Design Science participated in a panel discussion at the session titled The role of design in science communication at the British Science Association’s 2014 Conference.
Other speakers at the conference included David Spiegelhalter, Ed Yong, Sir Mark Walport and Jim Al-Khalili.
By Anne Odling-Smee and Lizzie Crouch
We believe there is a critical, yet often overlooked link between science and design, and a growing need for increased collaboration between the two fields.
This belief has motivated us to raise the question, ‘Why does science need design?’ at this year’s BSA Science Communication Conference.
We know through our own projects that there is an appetite for interdisciplinary work between design and science. Design Science has been commissioned by researchers to design printed material, events, websites and films to communicate their work, whilst Ellen Dowell and Andrew Friend have collaborated with scientists to produce interactive experiences that enable audiences to engage with scientific research, stimulating dialogue and discussion.
Responses to these projects have demonstrated that the fields of design and science can undoubtedly benefit one another. Yet despite this, science and science communication communities remain mostly either ignorant, or sceptical of the value of design. Even if the value of working together is recognised, knowledge or experience about how to initiate or sustain successful collaborations is invariably insufficient.
The reason for this mostly boils down to a lack of understanding between the two fields. It is evident from discussions we have had that major misconceptions exist about a) what design is, and b) how science works. Learning about each other’s fields is crucial, both for enabling and for promoting future collaborations. But overcoming stereotypical perceptions about these subjects is not without its challenges. Critical issues such as language come to play; time and again we find ourselves having to contend with miscommunications based on our different vocabularies, giving the illusion that science and design are inherently incompatible.

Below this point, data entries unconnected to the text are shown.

Lemma gclock_evicts_lowest_score_witness :
  ∃ h' c', gclock_evict_page 3 ex_hits = Ok (Some 5, h', c') ∧ h' = 18 ∧
    ∃ i p, get_page ex_hits (Z.of_nat i) = Ok 5 ∧ view ex_hits !! i = Some p ∧
      score_of 12 3 (Z.of_nat i) p = 14.
Proof.
  destruct (gclock_evict_page 3 ex_hits) as [[[r h'] c']|] eqn:E; [|by vm_compute in E].
  assert (r = Some 5 ∧ h' = 18) as [-> ->] by (vm_compute in E; injection E as <- <- _; done).
  exists 18, c'. split; [exact eq_refl|]. split; [exact eq_refl|].
  assert (Hc : clean ex_hits).
  { intros p Hp _. rewrite view_filter in Hp. apply list_elem_of_filter in Hp as [_ Hp]. revert p Hp.
    apply Forall_forall. by repeat constructor. }
  destruct (gclock_evicts_lowest_score 3 ex_hits 5 18 c' ex_hits_wf ltac:(done) ltac:(done) ltac:(done) Hc E)
    as (i & p & s & Hg & Hv & _ & Hs & Hh & _).
  exists i, p. split; [exact Hg|]. split; [exact Hv|]. change (num_pages ex_hits) with 12 in Hs.
  change (3 mod 12) with 3 in Hs. rewrite <-Hs. lia.
Defined.

Lemma add_pages_correct_witness :
  ∃ c', add_pages [100; 101] 0 ex_hits = Ok c' ∧ num_pages c' = 14.
Proof.
  destruct (add_pages_correct [100; 101] 0 ex_hits ex_hits_wf) as (c' & H & _ & Hn & _). exists c'. exact (conj H Hn).
Defined.

(** One referenced page is enough for the eviction to give up although eleven
    pages are free: the hand counts it again on every round. *)
Example gclock_null_despite_free :
  let c := ex_cell (λ i, if (i =? 0)%nat then (1, 1) else (0, 12)) in
  match gclock_evict_page 0 c with Ok (None, _, _) => True | _ => False end ∧
  length (filter (λ p, refcnt p = 0) (view c)) = 11%nat.
Proof. split; vm_compute; done. Qed.

(** The same for the second-chance clock, with half of the pages referenced. *)
Example clock_null_despite_free :
  let c := ex_cell (λ i, if (i <? 6)%nat then (1, 1) else (0, 1)) in
  match clock_evict_page 0 c with Ok (None, _, _) => True | _ => False end ∧
  length (filter (λ p, refcnt p = 0) (view c)) = 6%nat.
Proof. split; vm_compute; done. Qed.

(** With gaps, a page past the number of pages is not "contained" in its cell, and
    [get_idx] refuses it. *)
Example contain_with_gaps :
  match steal_pages 2 ex_hits with
  | Ok (_, c) => get_page c 9 = Ok 11 ∧ contain 11 c = false ∧ get_idx 11 c = Throw AssertFailed
  | Throw _ => False
  end.
Proof. vm_compute. done. Qed.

It is neither an easy journey nor a short one, but the panel members are making progress down this road. Alongside an ongoing programme of projects, events and publications, Design Science is providing design workshops for scientists and researchers, helping them to engage with what designers do and how they work, while simultaneously preparing for a parallel series of workshops that will teach designers about science communication. Meanwhile, Ellen and Andrew are experimenting with ways of integrating design into public engagement through science-related projects, bringing scientists and designers together in unexpected ways.
Through such projects we aim, on the one hand to demonstrate the role that design can have in communicating science, and on the other, to help designers’ understanding of science so that they can perform their role within this field more effectively.
As knowledge about the benefits of connecting science with design grows, so we hope funding pots for such work will start to be released. In the arts and other disciplines the value of design is well recognised, and subsequently funds are often readily available. This is not the case in science. We have encountered situations where, despite researchers being keen to work with us, the institutions they work for have not been able (or wanted) to allocate money to the project. What fails to be recognised is that, through intelligent use of tools and resources, design can lead to a better outcome, and for less money.
In the same way that scientists recognise the importance of interdisciplinary collaboration in research, whether this be between biologists and engineers, or sociologists and computer modellers, we think it is crucial that science communicators need to realise the value of investing in design expertise.
Only through an appreciation of each other’s subjects, then through funds allocated to prospective projects, can effective collaborations be built and the full potential of multidisciplinary collaborations be realised.
We hope that our session at the conference will inspire further discussion about what collaborations with design, and designers, can bring to science communication.